(** The walk over any list of valid indices merges a prefix of it: every
    merged bitmap passed the test against the window of its moment, and the
    first bitmap that fails it stops the walk, unmerged. *)
Lemma window_walk_trace self bitmaps js W j0 :
  self_n self ≠ 0 → Z.abs (self_n self) < 2 ^ 63 →
  Forall (λ j, j < length bitmaps)%nat js →
  ∃ k, (k ≤ length js)%nat
    ∧ window_walk self bitmaps js W j0
      = Ok (merged bitmaps (take k js) W, stopped_at js j0 k)
    ∧ (∀ m j, (m < k)%nat → js !! m = Some j →
         exceeds self (merged bitmaps (take m js) W) (bitmap_at bitmaps j) = false)
    ∧ (∀ j, js !! k = Some j →
         exceeds self (merged bitmaps (take k js) W) (bitmap_at bitmaps j) = true).
Proof.
  intros Hn Hr Hjs. revert W j0.
  induction js as [|j' js IH]; intros W j0.
  - exists 0%nat. repeat split; [done| |done]. intros m j Hm. lia.
  - apply Forall_cons in Hjs as [Hj' Hjs].
    destruct (lookup_lt_is_Some_2 bitmaps j' Hj') as [next Hnext].
    assert (Hat : bitmap_at bitmaps j' = next) by (unfold bitmap_at; by rewrite Hnext).
    cbn [window_walk]. rewrite sparsity_of_nonzero, Hnext by done.
    run_bind. rewrite sparsity_of_nonzero by done.
    run_bind.
    change (PrimFloat.ltb _ _) with (exceeds self W next).
    destruct (exceeds self W next) eqn:Htest.
    + exists 0%nat. repeat split.
      * cbn. lia.
      * intros m j Hm. lia.
      * intros j [= <-]. by rewrite Hat.
    + destruct (IH Hjs (union1d W next) j') as (k & Hk & Hwalk & Hbefore & Hstop).
      exists (S k). repeat split.
      * cbn. lia.
      * rewrite Hwalk, stopped_at_cons. cbn [take merged foldl].
        by rewrite Hat.
      * intros [|m] j Hm Hj.
        -- injection Hj as <-. by rewrite Hat.
        -- cbn [take merged foldl]. rewrite Hat. apply Hbefore; [lia|done].
      * intros j Hj. cbn [take merged foldl]. rewrite Hat. by apply Hstop.
Qed.

Lemma length_reversed_xrange i : length (reversed_xrange i) = i.
Proof. unfold reversed_xrange. by rewrite length_reverse, length_seq. Qed.

Lemma lookup_reversed_xrange i m :
  (m < i)%nat → reversed_xrange i !! m = Some (i - 1 - m)%nat.
Proof.
  revert m. induction i as [|i IH]; intros m Hm; [lia|].
  rewrite reversed_xrange_S. destruct m as [|m]; cbn.
  - f_equal. lia.
  - rewrite IH by lia. f_equal. lia.
Qed.


Lemma stopped_at_reversed_xrange i k :
  (k ≤ i)%nat →
  stopped_at (reversed_xrange i) 0 k = if decide (k = i) then 0%nat else (i - 1 - k)%nat.
Proof.
  intros Hk. unfold stopped_at. case_decide as Hki.
  - subst k. rewrite (proj2 (lookup_ge_None _ _)) by (rewrite length_reversed_xrange; lia).
    destruct i as [|i]; [done|].
    unfold reversed_xrange. by rewrite last_reverse.
  - by rewrite lookup_reversed_xrange by lia.
Qed.



(** An instance: the bitmap of the third token, merged with the one of the
    second. *)
Lemma merging_never_shrinks_witness :
  (length c_bitmap ≤ length (union1d c_bitmap b_bitmap))%nat
  ∧ (∀ x, x ∈ c_bitmap → x ∈ union1d c_bitmap b_bitmap)
  ∧ (∀ W' j,
       window_walk abc_encoder abc_bitmaps
         (reversed_xrange 2) c_bitmap 0%nat = Ok (W', j) →
       (length c_bitmap ≤ length W')%nat).
Proof.
  apply (merging_never_shrinks abc_encoder abc_bitmaps
           (reversed_xrange 2) 0%nat c_bitmap b_bitmap).
  apply NoDup_cons. split; [|apply NoDup_singleton].
  intros H. apply list_elem_of_singleton in H. discriminate H.
Defined.

(** C2, at the failing input. For the third of the three tokens the walk
    merges the bitmap of "b" and stops at "a", whose two bits stay out of the
    window; yet the loop variable is left on the index of "a", and the text of
    the window, [tokens[j:i+1]], spans all three tokens. *)
Theorem window_text_spans_excluded_token :
  window_walk abc_encoder abc_bitmaps
    (reversed_xrange 2) c_bitmap 0%nat
  = Ok ([10; 11; 12; 20; 21], 0%nat)
  ∧ exceeds abc_encoder [10; 11; 12; 20; 21] [1; 2] = true
  ∧ ∃ s0 s1 s2,
      getWindowEncoding abc_encoder ["a"; "b"; "c"] 0%float
      = Ok [ {| win_text := ["a"]; win_sparsity := s0; win_bitmap := [1; 2] |};
             {| win_text := ["a"; "b"]; win_sparsity := s1;
                win_bitmap := [1; 2; 10; 11; 12] |};
             {| win_text := ["a"; "b"; "c"]; win_sparsity := s2;
                win_bitmap := [10; 11; 12; 20; 21] |} ].
Proof.
  split; [by vm_compute|]. split; [by vm_compute|].
  do 3 eexists. vm_compute. reflexivity.
Qed.

(** ** The union of the token bitmaps *)

#[local] Instance ranks_before_total : Total ranks_before.
Proof. intros [p c] [q d]. unfold ranks_before. cbn. lia. Qed.

#[local] Instance ranks_before_trans : Transitive ranks_before.
Proof. intros [p c] [q d] [r e]. unfold ranks_before. cbn. lia. Qed.

(** *** The counter holds the number of occurrences *)

Lemma occurrences_cons p x ps :
  occurrences p (x :: ps)
  = ((if decide (x = p) then 1 else 0) + occurrences p ps)%nat.
Proof. unfold occurrences. rewrite filter_cons. by case_decide. Qed.

Lemma occurrences_app p ps qs :
  occurrences p (ps ++ qs) = (occurrences p ps + occurrences p qs)%nat.
Proof. unfold occurrences. by rewrite filter_app, length_app. Qed.


Lemma counter_update_exact counts ps bitmap :
  counts_exactly counts ps →
  counts_exactly (counter_update counts bitmap) (ps ++ bitmap).
Proof.
  unfold counter_update. revert counts ps.
  induction bitmap as [|x bitmap IH]; intros counts ps Hc; cbn [foldl].
  - by rewrite app_nil_r.
  - replace (ps ++ x :: bitmap)%list with ((ps ++ [x]) ++ bitmap)%list
      by (by rewrite <- app_assoc).
    apply IH. intros p. rewrite occurrences_app, occurrences_cons.
    change (occurrences p []) with 0%nat.
    destruct (decide (x = p)) as [->|Hne].
    + rewrite lookup_insert_eq, Hc. repeat case_decide; try lia; cbn; f_equal; lia.
    + rewrite lookup_insert_ne by done. rewrite Hc.
      repeat case_decide; try lia; f_equal; lia.
Qed.

Lemma count_bits_exact bitmaps : counts_exactly (count_bits bitmaps) (concat bitmaps).
Proof.
  unfold count_bits.
  assert (H : ∀ counts ps, counts_exactly counts ps →
            counts_exactly (foldl counter_update counts bitmaps) (ps ++ concat bitmaps)).
  { induction bitmaps as [|b bitmaps IH]; intros counts ps Hc; cbn [foldl concat].
    - by rewrite app_nil_r.
    - rewrite app_assoc. by apply IH, counter_update_exact. }
  apply (H ∅ []). intros p. by rewrite lookup_empty.
Qed.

Task to carry out — Only the lines from the beginning of the material above through the line with "(k ≤ length js)%nat" are wanted; extract them exactly.

Response area —
(** The walk over any list of valid indices merges a prefix of it: every
    merged bitmap passed the test against the window of its moment, and the
    first bitmap that fails it stops the walk, unmerged. *)
Lemma window_walk_trace self bitmaps js W j0 :
  self_n self ≠ 0 → Z.abs (self_n self) < 2 ^ 63 →
  Forall (λ j, j < length bitmaps)%nat js →
  ∃ k, (k ≤ length js)%nat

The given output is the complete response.